#### PROBLEM
Exactly the lines below from the one with "(** The error values the package produces. *)" up to and including the one with "attempts, for bucket" make up the answer, with nothing else added.

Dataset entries
==========

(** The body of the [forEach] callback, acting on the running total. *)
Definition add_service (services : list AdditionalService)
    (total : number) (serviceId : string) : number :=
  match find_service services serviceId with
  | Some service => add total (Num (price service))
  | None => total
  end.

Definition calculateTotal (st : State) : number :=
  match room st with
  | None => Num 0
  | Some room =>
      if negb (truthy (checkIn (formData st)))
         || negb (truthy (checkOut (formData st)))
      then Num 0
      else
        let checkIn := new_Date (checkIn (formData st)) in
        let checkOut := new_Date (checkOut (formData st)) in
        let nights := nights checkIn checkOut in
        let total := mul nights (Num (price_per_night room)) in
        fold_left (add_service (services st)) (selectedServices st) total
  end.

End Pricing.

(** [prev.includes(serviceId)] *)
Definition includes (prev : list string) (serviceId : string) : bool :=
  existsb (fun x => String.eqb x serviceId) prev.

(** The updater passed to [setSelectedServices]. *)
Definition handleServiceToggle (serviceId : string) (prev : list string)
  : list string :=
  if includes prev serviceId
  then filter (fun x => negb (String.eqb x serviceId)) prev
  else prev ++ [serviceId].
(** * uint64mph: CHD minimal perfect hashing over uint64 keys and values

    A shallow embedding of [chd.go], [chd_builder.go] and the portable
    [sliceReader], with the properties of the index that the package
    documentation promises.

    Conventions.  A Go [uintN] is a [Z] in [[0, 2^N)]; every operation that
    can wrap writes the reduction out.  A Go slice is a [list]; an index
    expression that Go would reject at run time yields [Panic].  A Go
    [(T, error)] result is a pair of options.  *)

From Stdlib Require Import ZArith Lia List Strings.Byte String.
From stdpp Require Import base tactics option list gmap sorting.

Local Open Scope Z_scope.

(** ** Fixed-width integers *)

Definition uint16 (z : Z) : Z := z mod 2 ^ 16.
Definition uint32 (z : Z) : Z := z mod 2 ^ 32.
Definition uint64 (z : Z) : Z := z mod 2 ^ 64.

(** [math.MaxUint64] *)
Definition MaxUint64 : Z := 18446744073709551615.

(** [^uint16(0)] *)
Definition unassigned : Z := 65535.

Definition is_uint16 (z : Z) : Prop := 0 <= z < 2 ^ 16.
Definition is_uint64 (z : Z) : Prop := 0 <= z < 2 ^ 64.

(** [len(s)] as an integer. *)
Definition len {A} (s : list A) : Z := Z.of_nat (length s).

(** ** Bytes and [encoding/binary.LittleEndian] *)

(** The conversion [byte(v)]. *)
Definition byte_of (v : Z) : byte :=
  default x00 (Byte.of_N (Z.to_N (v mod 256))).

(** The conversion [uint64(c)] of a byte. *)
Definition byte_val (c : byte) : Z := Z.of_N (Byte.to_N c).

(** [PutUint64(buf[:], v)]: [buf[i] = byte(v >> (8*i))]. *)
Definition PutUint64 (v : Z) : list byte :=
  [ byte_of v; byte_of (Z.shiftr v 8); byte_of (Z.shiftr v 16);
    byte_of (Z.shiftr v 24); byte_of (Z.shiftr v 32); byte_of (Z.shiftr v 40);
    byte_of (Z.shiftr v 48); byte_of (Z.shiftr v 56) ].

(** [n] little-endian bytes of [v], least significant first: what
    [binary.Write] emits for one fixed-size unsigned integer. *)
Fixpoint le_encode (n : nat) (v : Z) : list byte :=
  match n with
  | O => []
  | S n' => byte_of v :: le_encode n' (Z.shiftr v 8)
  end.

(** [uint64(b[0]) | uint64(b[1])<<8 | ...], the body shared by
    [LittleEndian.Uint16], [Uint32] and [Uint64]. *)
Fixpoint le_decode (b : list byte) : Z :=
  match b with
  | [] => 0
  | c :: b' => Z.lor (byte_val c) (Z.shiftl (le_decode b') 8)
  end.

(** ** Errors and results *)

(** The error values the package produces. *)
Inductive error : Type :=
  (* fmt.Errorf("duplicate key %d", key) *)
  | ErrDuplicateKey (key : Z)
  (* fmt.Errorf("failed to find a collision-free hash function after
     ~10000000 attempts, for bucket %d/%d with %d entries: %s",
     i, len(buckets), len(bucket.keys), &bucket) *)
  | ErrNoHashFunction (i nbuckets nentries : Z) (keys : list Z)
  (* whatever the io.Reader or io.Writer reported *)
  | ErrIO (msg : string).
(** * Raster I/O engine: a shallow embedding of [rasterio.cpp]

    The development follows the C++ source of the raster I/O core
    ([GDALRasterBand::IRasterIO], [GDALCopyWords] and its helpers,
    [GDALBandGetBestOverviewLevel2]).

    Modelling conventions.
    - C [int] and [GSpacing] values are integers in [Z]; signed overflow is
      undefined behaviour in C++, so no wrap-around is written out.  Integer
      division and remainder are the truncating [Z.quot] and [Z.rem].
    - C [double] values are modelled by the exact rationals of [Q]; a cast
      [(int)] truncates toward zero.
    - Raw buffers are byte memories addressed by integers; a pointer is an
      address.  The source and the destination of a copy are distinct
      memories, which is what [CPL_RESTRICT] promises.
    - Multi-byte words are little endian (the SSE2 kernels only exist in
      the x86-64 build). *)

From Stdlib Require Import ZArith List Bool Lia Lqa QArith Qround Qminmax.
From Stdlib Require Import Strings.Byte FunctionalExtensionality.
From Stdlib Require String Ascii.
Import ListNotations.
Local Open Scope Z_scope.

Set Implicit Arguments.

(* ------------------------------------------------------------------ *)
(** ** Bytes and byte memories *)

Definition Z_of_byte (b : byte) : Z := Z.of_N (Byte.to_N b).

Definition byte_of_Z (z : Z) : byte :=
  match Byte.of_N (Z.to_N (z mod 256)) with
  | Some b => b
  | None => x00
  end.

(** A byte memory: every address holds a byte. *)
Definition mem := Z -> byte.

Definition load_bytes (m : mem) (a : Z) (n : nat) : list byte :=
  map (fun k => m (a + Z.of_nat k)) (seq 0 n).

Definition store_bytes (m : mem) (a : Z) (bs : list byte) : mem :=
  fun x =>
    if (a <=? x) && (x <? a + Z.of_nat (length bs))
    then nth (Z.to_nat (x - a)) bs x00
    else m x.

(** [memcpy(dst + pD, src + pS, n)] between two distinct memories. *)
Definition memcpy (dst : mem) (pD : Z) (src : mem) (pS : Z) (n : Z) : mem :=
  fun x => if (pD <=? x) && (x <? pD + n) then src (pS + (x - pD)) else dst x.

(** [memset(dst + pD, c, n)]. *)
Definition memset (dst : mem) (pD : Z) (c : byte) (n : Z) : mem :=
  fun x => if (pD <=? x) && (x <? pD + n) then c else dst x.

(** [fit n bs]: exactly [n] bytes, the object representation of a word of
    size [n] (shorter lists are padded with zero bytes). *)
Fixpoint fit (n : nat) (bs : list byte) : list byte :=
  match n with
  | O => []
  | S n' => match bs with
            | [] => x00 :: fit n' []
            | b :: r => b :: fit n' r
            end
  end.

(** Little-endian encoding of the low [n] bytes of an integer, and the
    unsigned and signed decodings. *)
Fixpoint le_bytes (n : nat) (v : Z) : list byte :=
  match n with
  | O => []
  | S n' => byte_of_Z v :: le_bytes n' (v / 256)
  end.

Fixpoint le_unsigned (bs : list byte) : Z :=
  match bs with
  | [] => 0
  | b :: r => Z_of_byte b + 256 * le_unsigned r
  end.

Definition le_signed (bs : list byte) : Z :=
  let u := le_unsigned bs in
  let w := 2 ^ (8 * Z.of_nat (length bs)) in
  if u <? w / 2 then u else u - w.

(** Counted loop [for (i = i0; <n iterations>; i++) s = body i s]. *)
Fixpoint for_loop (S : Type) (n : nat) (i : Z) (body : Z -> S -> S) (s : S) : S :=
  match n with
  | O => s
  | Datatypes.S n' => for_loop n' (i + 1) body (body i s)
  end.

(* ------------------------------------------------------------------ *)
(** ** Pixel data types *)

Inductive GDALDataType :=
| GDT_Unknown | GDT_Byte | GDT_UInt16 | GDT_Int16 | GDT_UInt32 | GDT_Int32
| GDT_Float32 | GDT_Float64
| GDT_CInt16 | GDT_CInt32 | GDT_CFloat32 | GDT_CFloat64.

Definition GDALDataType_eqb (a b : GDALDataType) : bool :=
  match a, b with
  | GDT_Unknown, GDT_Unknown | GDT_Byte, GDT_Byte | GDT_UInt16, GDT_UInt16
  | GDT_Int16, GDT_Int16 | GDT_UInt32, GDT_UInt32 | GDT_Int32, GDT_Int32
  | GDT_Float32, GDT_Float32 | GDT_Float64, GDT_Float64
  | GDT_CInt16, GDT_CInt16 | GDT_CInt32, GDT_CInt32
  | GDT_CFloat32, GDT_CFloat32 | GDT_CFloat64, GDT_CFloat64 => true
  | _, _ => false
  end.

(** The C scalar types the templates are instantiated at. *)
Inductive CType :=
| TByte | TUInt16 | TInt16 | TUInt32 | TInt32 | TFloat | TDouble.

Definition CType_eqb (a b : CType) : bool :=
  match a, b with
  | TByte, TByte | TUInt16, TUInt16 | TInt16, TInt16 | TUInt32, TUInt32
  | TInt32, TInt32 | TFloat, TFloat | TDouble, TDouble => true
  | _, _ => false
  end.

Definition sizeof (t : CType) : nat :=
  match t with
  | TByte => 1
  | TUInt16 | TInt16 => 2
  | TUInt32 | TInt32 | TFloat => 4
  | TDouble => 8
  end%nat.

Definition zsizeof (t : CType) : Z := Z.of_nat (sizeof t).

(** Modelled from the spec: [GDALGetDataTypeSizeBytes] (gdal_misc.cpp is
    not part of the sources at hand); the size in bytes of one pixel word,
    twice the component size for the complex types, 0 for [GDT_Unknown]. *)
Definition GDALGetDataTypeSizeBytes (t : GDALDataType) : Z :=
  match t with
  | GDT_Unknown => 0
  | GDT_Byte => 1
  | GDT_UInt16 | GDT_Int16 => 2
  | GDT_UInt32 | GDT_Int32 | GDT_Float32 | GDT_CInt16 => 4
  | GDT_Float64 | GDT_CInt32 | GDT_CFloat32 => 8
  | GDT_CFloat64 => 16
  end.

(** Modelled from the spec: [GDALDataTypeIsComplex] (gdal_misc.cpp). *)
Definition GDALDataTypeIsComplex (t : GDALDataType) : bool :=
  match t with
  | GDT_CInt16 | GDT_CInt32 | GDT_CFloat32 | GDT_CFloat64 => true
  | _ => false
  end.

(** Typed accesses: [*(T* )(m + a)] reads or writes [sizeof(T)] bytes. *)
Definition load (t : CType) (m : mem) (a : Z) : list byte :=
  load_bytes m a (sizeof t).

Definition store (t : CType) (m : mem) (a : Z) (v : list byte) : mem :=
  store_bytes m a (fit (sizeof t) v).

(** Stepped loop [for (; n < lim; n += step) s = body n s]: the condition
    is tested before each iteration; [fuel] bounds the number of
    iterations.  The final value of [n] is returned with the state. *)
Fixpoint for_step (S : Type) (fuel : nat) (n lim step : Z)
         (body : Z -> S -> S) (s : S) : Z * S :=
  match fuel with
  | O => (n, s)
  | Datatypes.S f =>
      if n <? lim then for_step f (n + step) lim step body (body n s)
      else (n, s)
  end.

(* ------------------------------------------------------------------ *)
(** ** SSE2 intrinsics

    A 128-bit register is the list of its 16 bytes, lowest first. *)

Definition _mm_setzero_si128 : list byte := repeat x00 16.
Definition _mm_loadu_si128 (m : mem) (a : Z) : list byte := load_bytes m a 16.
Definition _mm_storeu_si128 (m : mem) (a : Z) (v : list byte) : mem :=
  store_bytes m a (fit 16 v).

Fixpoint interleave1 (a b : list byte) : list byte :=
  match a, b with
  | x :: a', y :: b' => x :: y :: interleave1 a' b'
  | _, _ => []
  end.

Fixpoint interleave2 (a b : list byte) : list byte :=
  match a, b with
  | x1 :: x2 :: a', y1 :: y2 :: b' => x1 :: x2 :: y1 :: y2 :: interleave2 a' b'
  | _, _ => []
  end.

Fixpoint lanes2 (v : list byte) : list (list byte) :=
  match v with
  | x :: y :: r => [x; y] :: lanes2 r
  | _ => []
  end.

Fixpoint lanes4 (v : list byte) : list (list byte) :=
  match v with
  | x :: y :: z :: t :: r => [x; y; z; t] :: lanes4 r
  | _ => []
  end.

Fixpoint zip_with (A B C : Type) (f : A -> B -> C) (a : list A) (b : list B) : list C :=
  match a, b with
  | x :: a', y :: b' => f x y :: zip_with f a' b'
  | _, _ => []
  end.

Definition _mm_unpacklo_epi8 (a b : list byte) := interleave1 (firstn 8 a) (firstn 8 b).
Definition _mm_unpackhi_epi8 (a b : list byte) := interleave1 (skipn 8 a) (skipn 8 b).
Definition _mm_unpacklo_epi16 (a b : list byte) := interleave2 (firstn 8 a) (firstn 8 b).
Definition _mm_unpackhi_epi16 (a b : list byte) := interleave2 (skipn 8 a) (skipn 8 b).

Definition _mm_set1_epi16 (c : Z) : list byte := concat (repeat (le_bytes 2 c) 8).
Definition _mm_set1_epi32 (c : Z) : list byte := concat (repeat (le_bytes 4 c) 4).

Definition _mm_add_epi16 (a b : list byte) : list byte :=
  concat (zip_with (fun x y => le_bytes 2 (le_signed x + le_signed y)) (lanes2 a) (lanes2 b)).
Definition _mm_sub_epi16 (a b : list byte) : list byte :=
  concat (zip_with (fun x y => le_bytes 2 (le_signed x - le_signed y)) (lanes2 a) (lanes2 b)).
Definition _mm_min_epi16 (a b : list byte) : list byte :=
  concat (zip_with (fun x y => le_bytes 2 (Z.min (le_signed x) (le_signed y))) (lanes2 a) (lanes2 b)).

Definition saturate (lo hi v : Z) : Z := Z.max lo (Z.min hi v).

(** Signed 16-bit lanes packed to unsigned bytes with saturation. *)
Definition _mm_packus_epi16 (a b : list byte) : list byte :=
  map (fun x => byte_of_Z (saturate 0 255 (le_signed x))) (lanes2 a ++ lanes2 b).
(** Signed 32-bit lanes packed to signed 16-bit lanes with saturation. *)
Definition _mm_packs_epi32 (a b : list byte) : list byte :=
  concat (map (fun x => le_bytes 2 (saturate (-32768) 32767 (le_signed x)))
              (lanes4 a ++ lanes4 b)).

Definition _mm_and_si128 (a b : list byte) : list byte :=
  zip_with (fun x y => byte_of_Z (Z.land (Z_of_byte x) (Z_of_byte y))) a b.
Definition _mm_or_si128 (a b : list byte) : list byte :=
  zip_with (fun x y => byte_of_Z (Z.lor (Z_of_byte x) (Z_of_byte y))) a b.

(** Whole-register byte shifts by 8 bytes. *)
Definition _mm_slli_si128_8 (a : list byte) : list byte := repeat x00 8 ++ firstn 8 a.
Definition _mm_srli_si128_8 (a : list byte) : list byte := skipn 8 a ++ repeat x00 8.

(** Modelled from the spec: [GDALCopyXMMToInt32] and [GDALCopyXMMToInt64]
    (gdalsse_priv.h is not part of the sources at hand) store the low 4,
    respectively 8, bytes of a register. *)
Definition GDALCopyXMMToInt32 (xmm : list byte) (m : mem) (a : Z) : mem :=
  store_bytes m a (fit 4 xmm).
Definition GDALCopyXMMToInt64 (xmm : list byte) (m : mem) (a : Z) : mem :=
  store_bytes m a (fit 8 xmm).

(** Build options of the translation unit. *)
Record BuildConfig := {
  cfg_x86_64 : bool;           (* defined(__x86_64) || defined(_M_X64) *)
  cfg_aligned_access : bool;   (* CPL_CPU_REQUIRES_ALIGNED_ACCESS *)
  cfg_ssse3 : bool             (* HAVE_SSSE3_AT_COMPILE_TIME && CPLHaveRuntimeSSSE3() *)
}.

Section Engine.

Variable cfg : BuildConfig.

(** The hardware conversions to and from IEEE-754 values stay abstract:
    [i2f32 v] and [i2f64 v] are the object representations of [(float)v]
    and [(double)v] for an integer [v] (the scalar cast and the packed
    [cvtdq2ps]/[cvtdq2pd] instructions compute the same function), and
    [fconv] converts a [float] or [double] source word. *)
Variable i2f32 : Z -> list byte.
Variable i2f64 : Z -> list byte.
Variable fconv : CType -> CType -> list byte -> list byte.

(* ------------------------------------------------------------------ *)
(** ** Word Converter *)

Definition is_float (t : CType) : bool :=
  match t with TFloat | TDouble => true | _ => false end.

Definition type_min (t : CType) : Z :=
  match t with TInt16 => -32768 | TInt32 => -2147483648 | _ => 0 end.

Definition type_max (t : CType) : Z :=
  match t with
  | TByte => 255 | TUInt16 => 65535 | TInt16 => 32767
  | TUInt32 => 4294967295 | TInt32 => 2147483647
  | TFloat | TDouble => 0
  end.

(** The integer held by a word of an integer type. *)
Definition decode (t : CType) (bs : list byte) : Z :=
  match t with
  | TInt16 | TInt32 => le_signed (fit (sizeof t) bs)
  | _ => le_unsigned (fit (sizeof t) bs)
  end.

==========

#### EXERCISE OUTPUT
(** The error values the package produces. *)
Inductive error : Type :=
  (* fmt.Errorf("duplicate key %d", key) *)
  | ErrDuplicateKey (key : Z)
  (* fmt.Errorf("failed to find a collision-free hash function after
     ~10000000 attempts, for bucket %d/%d with %d entries: %s",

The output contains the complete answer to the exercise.